Core Viewpoint - A major content security incident occurred on a short video platform due to black and gray market attacks, prompting the platform to take immediate action and report to authorities [1] Group 1: Incident Overview - The platform experienced a large-scale content security event, which was attributed to black and gray market attacks, leading to urgent repairs and reporting to law enforcement [1] - Black and gray market attacks are characterized by illegal or fraudulent activities using network technology, including telecom fraud and account theft [1] Group 2: Nature of Attacks - The attacks are highly secretive, dangerous, and widespread, representing a significant threat to modern internet security [2] - Experts highlight the challenges in preventing such attacks due to the use of automated tools for mass account registration and content dissemination, which can overwhelm normal review processes [2] - The industrialization of black and gray market attacks has led to professionalized methods and expanded target demographics, complicating defense efforts [2] Group 3: Implications for Platforms - The presence of system vulnerabilities necessitates higher standards for daily management and crisis response from internet companies, especially in heavily regulated areas like live streaming [2] - Live streaming is a primary target for these attacks due to its high traffic, which aligns with the illegal objectives of black and gray market actors [2] Group 4: Security Measures and Recommendations - Platforms must enhance their risk control mechanisms to counteract the rapid evolution of black and gray market tactics, ensuring real-time vigilance [3] - Effective governance against black and gray market activities requires breaking down asymmetric defenses and fostering cross-departmental and cross-platform collaboration for precise identification and response [3] - Regulatory bodies should expedite the development of legal frameworks defining black and gray market behaviors and platform responsibilities, while also promoting inter-regional law enforcement cooperation [3]

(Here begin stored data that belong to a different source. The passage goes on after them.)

Lemma sink_failed_spec failed order : NoDup failed -> NoDup order ->
  sink_failed failed order = filter (fun i => i ∉ failed) order ++ filter (fun i => i ∈ failed) order.
Proof.
  intros Nf No. unfold sink_failed. set (F := filter (fun i => i ∈ order) failed).
  assert (forall i, i ∈ order -> i ∈ F <-> i ∈ failed) as HF by (intros i Hi; unfold F; rewrite list_elem_of_filter; tauto).
  assert (filter (fun i => i ∉ F) order = filter (fun i => i ∉ failed) order) as E1.
  { apply filter_elem_iff. intros i Hi. by rewrite (HF i Hi). }
  assert (filter (fun i => i ∈ F) order = filter (fun i => i ∈ failed) order) as E2.
  { apply filter_elem_iff. intros i Hi. by rewrite (HF i Hi). }
  destruct (Nat.eqb_spec (length F) 0) as [Z|Z]; simpl.
  - apply nil_length_inv in Z. rewrite <- E1, <- E2, Z.
    rewrite (filter_none (fun i => i ∈ [])) by (apply list.Forall_forall; intros; apply not_elem_of_nil).
    rewrite app_nil_r, filter_all; [done|]. apply list.Forall_forall. intros. apply not_elem_of_nil.
  - destruct (Nat.eqb_spec (length F) (length order)) as [L|L]; [|by rewrite E1, E2].
    assert (F ≡ₚ order) as P.
    { apply submseteq_length_Permutation; [|lia]. apply NoDup_submseteq; [by apply list.NoDup_filter|]. intros i Hi. unfold F in Hi. by apply list_elem_of_filter in Hi as [? _]. }
    rewrite <- E1, <- E2.
    rewrite (filter_none (fun i => i ∉ F)) by (apply list.Forall_forall; intros i Hi Hn; apply Hn; by rewrite P).
    symmetry. apply filter_all, list.Forall_forall. intros i Hi. by rewrite P.
Qed.

Lemma base_order_spec s : pool_ok s ->
  NoDup (base_order s) /\ forall i, i ∈ base_order s <-> i ∈ ranked (selection s) \/ pinned (selection s) = Some i.
Proof.
  intros [N R _ P]. unfold base_order. destruct (pinned (selection s)) as [p|]; [|split; [done|]; intros i; split; [by left|by intros [|]]].
  rewrite (proj2 (Nat.ltb_lt _ _)) by by apply P. split.
  - constructor; [by rewrite list_elem_of_filter; intros []|by apply list.NoDup_filter].
  - intros i. rewrite elem_of_cons, list_elem_of_filter. destruct (decide (i = p)) as [->|].
    + split; intros; [by right|by left].
    + split; [intros [?|[]]; [done|by left]|intros [?|?]; [by right|congruence]].
Qed.

Lemma lead_trial_perm t l : NoDup l -> lead_trial t l ≡ₚ l.
Proof. intros N. destruct t as [t|]; simpl; [|done]. case_decide; [by apply move_front|done]. Qed.

Lemma promote_excluded now tf h : is_excluded now (promote_one now tf h) = is_excluded now h.
Proof.
  unfold is_excluded, promote_one. destruct (state h) as [|u k|c k] eqn:E; simpl; rewrite ?E; try done.
  destruct (Z.leb_spec u now); simpl; rewrite ?E; [|done]. symmetry. apply Z.ltb_ge. lia.
Qed.

Lemma indices_fmap {A} (f : A -> bool) (g : A -> A) l : (forall x, f (g x) = f x) -> indices f (g <$> l) = indices f l.
Proof.
  intros E. unfold indices. rewrite length_fmap. apply list_filter_iff. intros i. rewrite list_lookup_fmap.
  destruct (l !! i); simpl; [by rewrite E|done].
Qed.

Lemma excluded_promote now s : excluded now (promote now s) = excluded now s.
Proof. apply indices_fmap. intros h. apply promote_excluded. Qed.

Lemma recently_failed_promote now s : recently_failed now (promote now s) = recently_failed now s.
Proof.
  unfold recently_failed. simpl. destruct (negb _); [done|]. apply indices_fmap. intros h. f_equal.
  unfold promote_one. destruct (state h); try done. by destruct (until <=? now).
Qed.

(** What a flow opened now may be sent through: what is ranked, or pinned, and not quarantined. *)
Definition dialable (now : Z) s (i : nat) : Prop :=
  (i ∈ ranked (selection s) \/ pinned (selection s) = Some i) /\ i ∉ excluded now s.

Core Viewpoint - Kuaishou Technology, one of China's largest short video platforms, experienced a significant network attack that led to the temporary shutdown of its live streaming services, marking one of the largest security incidents in recent years for Chinese internet platforms [6][19]. Group 1: Incident Overview - On December 22, Kuaishou's live streaming channels were flooded with inappropriate content due to a large-scale cyber attack, with reports indicating that some live streams attracted nearly 100,000 viewers at one point [6]. - Following the attack, Kuaishou's stock price fell nearly 6% at the opening of the Hong Kong stock market, closing down 3.52% [8]. - Kuaishou issued a voluntary announcement stating that the live streaming function was attacked around 10 PM and that emergency measures were taken to restore services [8]. Group 2: Public Reaction and Impact - The incident led to a surge in Kuaishou's visibility on social media, with the app climbing to the second position in the Apple App Store's download rankings in China, surpassing other competitors [11]. - There were rumors about potential security issues affecting WeChat accounts due to the attack, but these were debunked by WeChat's official response [11]. - Kuaishou is reportedly intensifying its recruitment for security positions, although some job postings predate the attack [13]. Group 3: Technical Analysis - Experts suggest that the attack was likely a well-organized external hacking effort, exploiting vulnerabilities in the live streaming interface and bypassing Kuaishou's content review processes [16]. - The incident highlights significant weaknesses in Kuaishou's risk control and defense systems against extreme security attacks, as traditional manual defenses are inadequate for large-scale automated attacks [16][19]. Group 4: Financial Implications - Kuaishou's live streaming business, which accounted for 26.9% of total revenue in Q3 2025, is under scrutiny due to the potential impact of this security incident on its operations [19][20]. - The company has warned investors to exercise caution when trading its securities following the incident [20].